John was, however, never actually crowned king of Ireland, and indeed it is probable that he never revisited the island. In the summer of the next year, 1186, news came, in the words of a contemporary, "that a certain Irishman had cut off the head of Hugh of Lacy." Henry is said to have rejoiced at the news, for, though he had never found it possible to get along for any length of time without the help of Hugh of Lacy in Ireland, he had always looked upon his measures and success with suspicion. Now he ordered John to go over at once and seize into his hand Hugh's land and castles, but John did not leave England.
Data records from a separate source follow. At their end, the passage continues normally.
(** The first octet of each representation. *)
Lemma first_0x80 x : 0 <= x <= 127 -> Z.land (Z.lor 0x80 x) 0x80 = 128.
Proof. intros. apply Z.eqb_eq. check_range 128%nat x. Qed.
Lemma first_0x40 x : 0 <= x <= 63 ->
  Z.land (Z.lor 0x40 x) 0x80 = 0 /\ Z.land (Z.lor 0x40 x) 0x40 = 64.
Proof.
  intros. cut (((Z.land (Z.lor 0x40 x) 0x80 =? 0) && (Z.land (Z.lor 0x40 x) 0x40 =? 64)) = true).
  { rewrite andb_true_iff; lia. }
  check_range 64%nat x.
Qed.
Lemma first_0x20 x : 0 <= x <= 31 ->
  Z.land (Z.lor 0x20 x) 0x80 = 0 /\ Z.land (Z.lor 0x20 x) 0x40 = 0 /\ Z.land (Z.lor 0x20 x) 0x20 = 32.
Proof.
  intros. cut (((Z.land (Z.lor 0x20 x) 0x80 =? 0) && (Z.land (Z.lor 0x20 x) 0x40 =? 0)
    && (Z.land (Z.lor 0x20 x) 0x20 =? 32)) = true).
  { rewrite !andb_true_iff; lia. }
  check_range 32%nat x.
Qed.

Lemma flags_ok f p : is_octetb f && (Z.land f (2 ^ p - 1) =? 0) = true -> Integer.flags_over f p.
Proof. rewrite andb_true_iff, is_octetb_spec, Z.eqb_eq. done. Qed.

(** The literal of a name that was found, and of one that was not. *)
Lemma decode_literal_name d index name v value h k :
  1 <= index <= Integer.LARGEST -> Table.get (Decoder.table d) index = Ok (name, v) ->
  utf8 value = true -> len value <= Integer.LARGEST ->
  Decoder.literal d ((Integer.encode index 6 0x40 ++ Literal.encode value h) ++ k) 6
    = Ok (name, value, length (Integer.encode index 6 0x40 ++ Literal.encode value h)).
Proof.
  intros Hi Hg Hu Hl. unfold Decoder.literal. rewrite <- (assoc_L (++)).
  rewrite Integer.integer_decode_encode by (lia || by apply flags_ok). cbn [res_bind].
  destruct (Z.eqb_spec index 0); [lia|]. rewrite Hg. cbn [res_bind fst].
  rewrite drop_app_length, Literal.literal_decode_encode by done. cbn [res_bind]. by rewrite length_app.
Qed.

Lemma decode_literal_new d name value h k :
  field_ok (name, value) ->
  Decoder.literal d (([0x40] ++ Literal.encode name h ++ Literal.encode value h) ++ k) 6
    = Ok (name, value, length ([0x40] ++ Literal.encode name h ++ Literal.encode value h)).
Proof.
  intros (Hn & Hv & Hln & Hlv). unfold Decoder.literal. cbn [fst snd] in *.
  assert (forall l, Integer.decode ([0x40] ++ l) 6 = Ok (0, 1%nat)) as Hd.
  { intros l. apply (Integer.integer_decode_encode 0 6 0x40 l); [unfold Integer.LARGEST, U32_MAX; lia | lia | by apply flags_ok]. }
  rewrite <- (assoc_L (++)), Hd. cbn [res_bind Z.eqb]. cbn [app drop].
  rewrite drop_0, <- (assoc_L (++)), Literal.literal_decode_encode by done. cbn [res_bind].
  change (drop (1 + ?n) (0x40 :: ?l)) with (drop n l).
  rewrite drop_app_length, Literal.literal_decode_encode by done. cbn [res_bind]. rewrite length_cons, length_app. done.
Qed.

(** An index of the encoder's table fits the integer it is written as. *)
Lemma index_fits e d i :
  in_step e d -> 1 <= i <= Table.STATIC_LEN + len (Table.entries (table e)) -> 1 <= i <= Integer.LARGEST.
Proof.
  intros H Hi. destruct H as [[Hs Hm] Her _ Hdl _ _].
  pose proof (Table.total_count (Table.entries (table e))).
  unfold Table.STATIC_LEN, Integer.LARGEST, U32_MAX in *. lia.
Qed.

(** One field written is one turn of the decoder's loop, which reads it and
    keeps the tables in step. *)
Lemma field_turn e d f fields k out e' :
  in_step e d -> pending e = None -> field_ok f -> encode_field e f = (out, e') ->
  exists d', Decoder.decode_one (out ++ k) fields d = (Ok (fields ++ [f], length out), d')
    /\ in_step e' d' /\ pending e' = None /\ (1 <= length out)%nat.
Proof.
  intros Hin Hpend Hok H. destruct f as [name value]. unfold encode_field in H.
  pose proof (Table.find_get (table e) name value) as Hfound.
  destruct (Table.find (table e) name value) as [[i|i]|]; injection H as <- <-.
  - destruct Hfound as [Hg Hi]. apply (index_fits _ _ _ Hin) in Hi.
    apply (Table.get_prefix _ (Decoder.table d)) in Hg; [|apply Hin].
    exists d. split; [|split; [done|split; [done|]]].
    + unfold Decoder.decode_one.
      destruct (Integer.encode_first i 7 0x80) as (x & l & He & Hx); [lia..|].
      assert (hd 0 (Integer.encode i 7 0x80 ++ k) = Z.lor 0x80 x) as -> by (by rewrite He).
      rewrite first_0x80 by lia. cbn [Z.eqb negb].
      rewrite Integer.integer_decode_encode by (lia || by apply flags_ok). cbn [res_bind]. by rewrite Hg.
    + destruct (Integer.encode_nonempty i 7 0x80) as (b & l & ->). simpl; lia.
  - destruct Hfound as [[v Hg] Hi]. apply (index_fits _ _ _ Hin) in Hi.
    apply (Table.get_prefix _ (Decoder.table d)) in Hg; [|apply Hin].
    destruct Hok as (Hn & Hv & Hln & Hlv). cbn [fst snd] in *.
    eexists. split; [|split; [by apply in_step_insert | split; [done|]]].
    + unfold Decoder.decode_one.
      destruct (Integer.encode_first i 6 0x40) as (x & l & He & Hx); [lia..|].
      assert (hd 0 ((Integer.encode i 6 0x40 ++ Literal.encode value (huffman e)) ++ k) = Z.lor 0x40 x)
        as -> by (by rewrite He).
      destruct (first_0x40 x) as [-> ->]; [lia|]. cbn [Z.eqb negb].
      by rewrite (decode_literal_name d i name v value).
    + destruct (Integer.encode_nonempty i 6 0x40) as (b & l & ->). simpl; lia.
  - eexists. split; [|split; [by apply in_step_insert | split; [done|simpl; lia]]].
    unfold Decoder.decode_one. cbn [app hd]. cbn [Z.land Z.eqb negb Pos.land].
    change (0x40 :: ?l) with ([0x40] ++ l). rewrite (assoc_L (++)).
    by rewrite (decode_literal_new d name value).
Qed.

Lemma fields_loop fields : forall e d done out e',
  in_step e d -> pending e = None -> Forall field_ok fields -> encode_fields e fields = (out, e') ->
  exists d', Decoder.decode_loop out 0 done d = (Ok (done ++ fields), d')
    /\ in_step e' d' /\ pending e' = None.
Proof.
  induction fields as [|f fields IH]; intros e d done out e' Hin Hpend Hok H; cbn [encode_fields] in H.
  - injection H as <- <-. exists d. cbn. by rewrite app_nil_r.
  - inversion_clear Hok as [|? ? Hf Hfs].
    destruct (encode_field e f) as [o1 e1] eqn:H1. destruct (encode_fields e1 fields) as [o2 e2] eqn:H2.
    injection H as <- <-.
    destruct (field_turn e d f done o2 o1 e1 Hin Hpend Hf H1) as (d1 & Hd1 & Hin1 & Hp1 & Hlen).
    destruct (IH e1 d1 (done ++ [f]) o2 e2 Hin1 Hp1 Hfs H2) as (d2 & Hd2 & Hin2 & Hp2).
    exists d2. split; [|done]. rewrite Decoder.decode_loop_turn by (destruct o1; [simpl in Hlen; lia | done]).
    rewrite Hd1. replace (Nat.max 1 (length o1)) with (length o1) by lia.
    rewrite drop_app_length, Hd2. by rewrite <- (assoc_L (++)).
Qed.

(** The size a block opens with. *)
Lemma update_turn e d size k :
  in_step e d -> pending e = Some size ->
  let out := Integer.encode size 5 0x20 in
  exists d', Decoder.decode_one (out ++ k) [] d = (Ok ([], length out), d')
    /\ in_step (mkEncoder (table e) (huffman e) None) d' /\ out <> [].
Proof.
  intros Hin Hpend out. destruct Hin as [Hew Her Hdw Hdl Hp Ha]. rewrite Hpend in Ha. subst size.
  set (m := Table.max_size (table e)) in *. unfold U32_MAX in *.
  destruct (Table.resize_newest_core (Decoder.table d) m) as (Hn & Hw & Hmx); [apply Hdw | lia |].
  exists (Decoder.mkDecoder (Table.resize (Decoder.table d) m) (Decoder.limit d)). split; [|split].
  - unfold Decoder.decode_one, out.
    destruct (Integer.encode_first m 5 0x20) as (x & l & He & Hx); [lia..|].
    assert (hd 0 (Integer.encode m 5 0x20 ++ k) = Z.lor 0x20 x) as -> by (by rewrite He).
    destruct (first_0x20 x) as (-> & -> & ->); [lia|]. cbn [Z.eqb negb].
    rewrite Integer.integer_decode_encode by (unfold Integer.LARGEST, U32_MAX; lia || by apply flags_ok).
    by destruct (Z.ltb_spec (Decoder.limit d) m); [lia|].
  - split; cbn [table huffman pending Decoder.table Decoder.limit]; try done.
    + by apply Decoder.wf_resize.
    + apply Hn; [done|]. destruct Hew as [Hs Hle]. lia.
  - unfold out. destruct (Integer.encode_nonempty m 5 0x20) as (b & l & ->). done.
Qed.

(** A block written on one side is read on the other as the list it was
    written from, and the sides stay in step. *)
Lemma block_read e d fields :
  in_step e d -> Forall field_ok fields ->
  let '(block, e') := Encoder.encode e fields in
  exists d', Decoder.decode block d = (Ok fields, d') /\ in_step e' d'.
Proof.
  intros Hin Hok. unfold Encoder.encode, Decoder.decode.
  destruct (encode_fields _ fields) as [rest e'] eqn:Hf.
  destruct (pending e) as [size|] eqn:Hpend.
  - destruct (update_turn e d size rest Hin Hpend) as (d1 & Hd1 & Hin1 & Hne).
    destruct (fields_loop fields _ d1 [] rest e' Hin1 eq_refl Hok Hf) as (d2 & Hd2 & Hin2 & _).
    exists d2. split; [|done]. revert Hd1 Hne. generalize (Integer.encode size 5 0x20).
    intros out Hd1 Hne. rewrite Decoder.decode_loop_turn by (by destruct out). rewrite Hd1.
    replace (Nat.max 1 (length out)) with (length out) by (destruct out; [done | simpl; lia]).
    by rewrite drop_app_length, Hd2.
  - assert (mkEncoder (table e) (huffman e) None = e) as He by (destruct e; cbn in *; congruence).
    rewrite He in Hf. destruct (fields_loop fields e d [] rest e' Hin Hpend Hok Hf) as (d2 & Hd2 & Hin2 & _).
    exists d2. by rewrite app_nil_l, Hd2.
Qed.

(** A block is never much more than the list it is written from. *)
Lemma field_small e f : field_ok f -> len (encode_field e f).1 <= Table.cost f.
Proof.
  destruct f as [name value]. intros (Hn & Hv & _ & _). cbn [fst snd] in Hn, Hv. apply utf8_octets in Hn, Hv.
  unfold encode_field, Table.cost, Table.OVERHEAD. cbn [fst snd].
  pose proof (len_nonneg name). pose proof (len_nonneg value).
  pose proof (Literal.literal_short name (huffman e) Hn). pose proof (Literal.literal_short value (huffman e) Hv).
  destruct (Table.find _ name value) as [[i|i]|]; cbn [fst].
  - pose proof (Integer.encode_short i 7 0x80). lia.
  - rewrite len_app. pose proof (Integer.encode_short i 6 0x40). lia.
  - rewrite !len_app. change (len [0x40]) with 1. lia.
Qed.

Lemma encode_small e fields :
  Forall field_ok fields -> len (Encoder.encode e fields).1 <= 11 + Table.total fields.
Proof.
  intros Hf.
  assert (forall e, len (encode_fields e fields).1 <= Table.total fields) as Hs.
  { induction Hf as [|f fields Hf0 Hf IH]; intros e0; [done|]. cbn [encode_fields Table.total].
    pose proof (field_small e0 f Hf0) as H1. destruct (encode_field e0 f) as [out e1].
    specialize (IH e1). destruct (encode_fields e1 fields) as [rest e2]. cbn [fst] in *. rewrite len_app. lia. }
  unfold Encoder.encode. specialize (Hs (mkEncoder (table e) (huffman e) None)).
  destruct (encode_fields _ fields) as [rest e']. cbn [fst] in *. rewrite len_app.
  destruct (pending e) as [size|]; [pose proof (Integer.encode_short size 5 0x20); lia | rewrite len_nil; lia].
Qed.

(** ** A whole conversation *)

(** What a connection asks of its encoder: a table size the peer's settings
    allow, or a header block to send. *)
Inductive event : Type :=
| Resize (m : Z)
| Block (fields : list field).

Definition event_ok (limit : Z) (ev : event) : Prop :=
  match ev with
  | Resize m => 0 <= m <= limit
  | Block fields => Forall field_ok fields
  end.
At the end of the year legates to Ireland arrived in England from the pope, one object of whose mission was to crown the king of Ireland, but Henry was by this time so deeply interested in questions that had arisen between himself and the king of France because of the death of his son Geoffrey, the Count of Britanny, that he could not give his attention to Ireland, and with the legates he crossed to Normandy instead, having sent John over in advance.

Affairs in France had followed their familiar course since the conference between Henry and Philip on the subject of the crusade in the spring of 1185. Immediately after that meeting Henry had proceeded with great vigour against Richard. He had Eleanor brought over to Normandy, and then commanded Richard to surrender to his mother all her inheritance under threat of invasion with a great army. Richard, whether moved by the threat or out of respect to his mother, immediately complied, and, we are told,[48] remained at his father's court "like a well-behaved son," while Henry in person took possession of Aquitaine. In the meantime the war between Philip II and the Count of Flanders had gone steadily on, the king of England declining to interfere again. At the end of July, 1185, the count had been obliged to yield, and had ceded to Philip Amiens and most of Vermandois, a very important enlargement of territory for the French monarchy. This first great success of the young king of France was followed the next spring by the humiliation and forced submission of the Duke of Burgundy.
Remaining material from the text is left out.